2.1. Updating of Velocity and Position of Particle in the Swarm

2.1.1. Updating of Velocity

In this algorithm, the regulation of velocity is considered as a major feature, as it is the main mechanism used to move the position of a particle to search for an optimal solution in the search space. Eberhart used the maximum values of velocity, and discussed results for different values of velocity. The velocity of particle k in the swarm in the (i + 1)^th iteration, is updated, according to the following Equation (1):

$${\mathrm{V}}_{\mathrm{k}}(\mathrm{i} + \mathrm{1}) ={\mathrm{V}}_{\mathrm{k}}(\mathrm{i} ) + {\mathrm{c}}_{1 }{\mathrm{r}}_1\left({\mathrm{p}}_{\mathrm{b}\mathrm{e}\mathrm{s}\mathrm{t},\mathrm{i}}^{\mathrm{k}} - {\mathrm{X}}_{\mathrm{k}}(\mathrm{i})\right) + {\mathrm{c}}_{2 }{\mathrm{r}}_2\left({\mathrm{g}}_{\mathrm{b}\mathrm{e}\mathrm{s}\mathrm{t},\mathrm{i}}^{} - {\mathrm{X}}_{\mathrm{k}}(\mathrm{i})\right)$$

(1)

where ${\mathrm{V}}_{\mathrm{k}}(\mathrm{i} + 1)$ is the velocity of particle k at the (i + 1)^th iteration; ${\mathrm{X}}_{\mathrm{k}}(\mathrm{i})$ is the position of particle k in the i^th iteration; ${\mathrm{p}}_{\mathrm{b}\mathrm{e}\mathrm{s}\mathrm{t},\mathrm{i}}^{\mathrm{k}}$ is individual best position of the particle k in the i^th iteration; ${\mathrm{g}}_{\mathrm{b}\mathrm{e}\mathrm{s}\mathrm{t},\mathrm{i}}^{}$ is the global best position of the any particle in the i^th iteration;${\mathrm{c}}_1 \mathrm{a}\mathrm{n}\mathrm{d} {\mathrm{c}}_2$ are the real acceleration coefficients that control how much the global and individual best positions should influence the particle’s velocity; ${\mathrm{r}}_1 \mathrm{a}\mathrm{n}\mathrm{d} {\mathrm{r}}_2$ are uniformly distributed random numbers in the range 0 and 1, used to maintain an adequate level of diversity in the population. There are three components of the velocity update Equation (1) of k^th particle in the (i + 1)^th iteration, namely:

• Momentum part;
• Cognitive part;
• Social part.

A brief description of the velocity equation has been illustrated in

Table 2. Details of the components of velocity update Equation (1).

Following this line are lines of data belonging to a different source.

(** * Tetris solver: a shallow embedding of [tetris_solver.py]

    The development follows the Python module top to bottom: the module
    constants, the NumPy array operations the code relies on, the piece
    library ([get_rotations], [BASE_TETROMINOS], [TETROMINOS]), the
    methods of the [TetrisSolver] class written in a state-and-exception
    monad over the object's four attributes, and the loop of [run_game].

    Modelling conventions.
    - A two-dimensional integer array is a list of rows, each a list of [Z].
      NumPy arrays are rectangular by construction; the predicates
      [rect] and [wf_board] carry that fact where a statement needs it.
    - Indices are Python integers ([Z]).  Indexing follows NumPy: an index
      [i] into an axis of size [n] is valid for [-n <= i < n], a negative
      index counts from the end, anything else raises [IndexError].
    - The three counters carry their run-time type: a Python [int], of
      unbounded size, or a NumPy [int64] scalar, which they become once
      [np.sum] has fed them.  Their arithmetic is that of NumPy 2 on a
      64-bit platform: exact between two Python integers; as soon as one
      operand is an [int64] the other one is converted to [int64] (a
      Python integer out of range raises [OverflowError]) and the result
      wraps around modulo [2^64].
    - Row and column indices are Python integers; cell values, row
      counts and the values of the evaluator are NumPy integers bounded
      by the size of the board.  All of them are plain [Z].
    - The state carries the array currently bound to [self.board].
      [self.board.copy()] reads it, [self.board[i, j] = v] updates it, and
      [self.board = a] rebinds it.
    - [random.choice] in [run_game] is an input of the model: the
      sequence of the families it returns.
    - [print] calls, the [print_*] methods and [time.sleep] produce
      console output and pauses only and are left out. *)

From Stdlib Require Import ZArith Lia Bool String.
From stdpp Require Import base tactics option list numbers strings.

Local Open Scope Z_scope.

(** ** Module constants *)

Definition BOARD_WIDTH : Z := 10.
Definition BOARD_HEIGHT : Z := 20.

(** The dictionary [LINE_CLEAR_POINTS], in source order. *)
Definition LINE_CLEAR_POINTS : list (Z * Z) :=
  [ (1, 100); (2, 300); (3, 500); (4, 800) ].

(** Dictionary subscript [d[k]]: the value of the first entry with key [k],
    [None] standing for Python's [KeyError]. *)
Fixpoint dict_get {V : Type} (d : list (Z * V)) (k : Z) : option V :=
  match d with
  | [] => None
  | (k', v) :: d' => if Z.eqb k k' then Some v else dict_get d' k
  end.

(** ** NumPy arrays *)

Module Np.

Abbreviation ndarray := (list (list Z)).

Definition nrows (a : ndarray) : nat := length a.

Definition ncols (a : ndarray) : nat :=
  match a with
  | [] => O
  | r :: _ => length r
  end.

(** [a.shape] for a two-dimensional array. *)
Definition shape (a : ndarray) : Z * Z :=
  (Z.of_nat (nrows a), Z.of_nat (ncols a)).

(** Every row has the length of the first one. *)
Definition rect (a : ndarray) : bool :=
  forallb (fun r => Nat.eqb (length r) (ncols a)) a.

(** Index normalisation along an axis of size [n]. *)
Definition norm_index (n : nat) (i : Z) : option nat :=
  if (0 <=? i) && (i <? Z.of_nat n) then Some (Z.to_nat i)
  else if (- Z.of_nat n <=? i) && (i <? 0) then Some (Z.to_nat (i + Z.of_nat n))
  else None.

(** [l[i]] on a one-dimensional array or a Python list. *)
Definition getitem1 {A : Type} (l : list A) (i : Z) : option A :=
  k ← norm_index (length l) i; l !! k.

(** [a[i, j]]. *)
Definition getitem (a : ndarray) (i j : Z) : option Z :=
  r ← norm_index (nrows a) i;
  row ← a !! r;
  c ← norm_index (ncols a) j;
  row !! c.

(** [a[i, j] = v]: the array after the assignment. *)
Definition setitem (a : ndarray) (i j : Z) (v : Z) : option ndarray :=
  r ← norm_index (nrows a) i;
  row ← a !! r;
  c ← norm_index (ncols a) j;
  Some (<[r := <[c := v]> row]> a).

(** [a[i] = row]: assignment of a whole row. *)
Definition setrow (a : ndarray) (i : Z) (row : list Z) : option ndarray :=
  r ← norm_index (nrows a) i;
  Some (<[r := row]> a).

(** [a[:, j]]: the column [j] as a one-dimensional array. *)
Definition getcol (a : ndarray) (j : Z) : option (list Z) :=
  c ← norm_index (ncols a) j;
  mapM (fun row : list Z => row !! c) a.

(** [np.zeros_like(a)]. *)
Definition zeros_like (a : ndarray) : ndarray :=
  map (map (fun _ => 0)) a.

(** [np.zeros((h, w), dtype=int)]. *)
Definition zeros (h w : Z) : ndarray :=
  replicate (Z.to_nat h) (replicate (Z.to_nat w) 0).

(** [np.all(a == 1, axis=1)]: one boolean per row. *)
Definition all_eq1_axis1 (a : ndarray) : list bool :=
  map (forallb (fun v => v =? 1)) a.

(** [np.sum] of a boolean vector. *)
Definition sum_bool (l : list bool) : Z :=
  fold_left (fun acc (b : bool) => if b then acc + 1 else acc) l 0.

(** [np.where(v == 1)[0]]: the indices of the entries equal to 1,
    in increasing order. *)
Fixpoint where_eq1_from (k : Z) (v : list Z) : list Z :=
  match v with
  | [] => []
  | c :: v' =>
      if c =? 1 then k :: where_eq1_from (k + 1) v'
      else where_eq1_from (k + 1) v'
  end.

Definition where_eq1 (v : list Z) : list Z := where_eq1_from 0 v.

(** [np.flip(a, 0)] and [np.flip(a, 1)]. *)
Definition flip0 (a : ndarray) : ndarray := rev a.
Definition flip1 (a : ndarray) : ndarray := map (@rev Z) a.

(** [np.transpose] of a two-dimensional array with at least one row. *)
Fixpoint transpose (a : ndarray) : ndarray :=
  match a with
  | [] => []
  | r :: a' =>
      match a' with
      | [] => map (fun v => [v]) r
      | _ :: _ => zip_with cons r (transpose a')
      end
  end.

Notation	Name of Component	Contribution of the Component in Updating the Velocity
${\mathrm{V}}_{\mathrm{k}}(\mathrm{i} )$	Momentum part	It serves as a memory of the immediate past flight as it uses the previous velocity. It is also taken to be inertia component that makes a balance between the exploration and exploitation of each particle in search space.
${\mathrm{c}}_{1 }{\mathrm{r}}_1\left({\mathrm{p}}_{\mathrm{b}\mathrm{e}\mathrm{s}\mathrm{t},\mathrm{i}}^{\mathrm{k}} - {\mathrm{X}}_{\mathrm{k}}(\mathrm{i})\right)$	Cognitive part	This cognitive part drives the particles to their own best position and is equivalent to the distance of the particle from its personal best position till now.
${\mathrm{c}}_{2 }{\mathrm{r}}_2\left({\mathrm{g}}_{\mathrm{b}\mathrm{e}\mathrm{s}\mathrm{t},\mathrm{i}}^{} - {\mathrm{X}}_{\mathrm{k}}(\mathrm{i})\right)$	Social Part	This is the social component of the velocity equation that drives the particle to the best position determined by the swarm.

.

2.1.2. Updating the Position of Particle

The position of each particle k, at every iteration (i + 1)^th, varies according to the following Equation (2):

$${\mathrm{X}}_{\mathrm{k}}(\mathrm{i} + 1) = {\mathrm{X}}_{\mathrm{k}}(\mathrm{i}) + {\mathrm{V}}_{\mathrm{k}}(\mathrm{i} + 1)$$

(2)

where ${\mathrm{V}}_{\mathrm{k}}(\mathrm{i} + 1)$ is the velocity of particle k at the (i + 1)^th iteration; ${\mathrm{X}}_{\mathrm{k}}(\mathrm{i}+1)$ is the position of particle k in the (i + 1)^th iteration; ${\mathrm{X}}_{\mathrm{k}}(\mathrm{i})$ is the position of particle k in the i^th iteration.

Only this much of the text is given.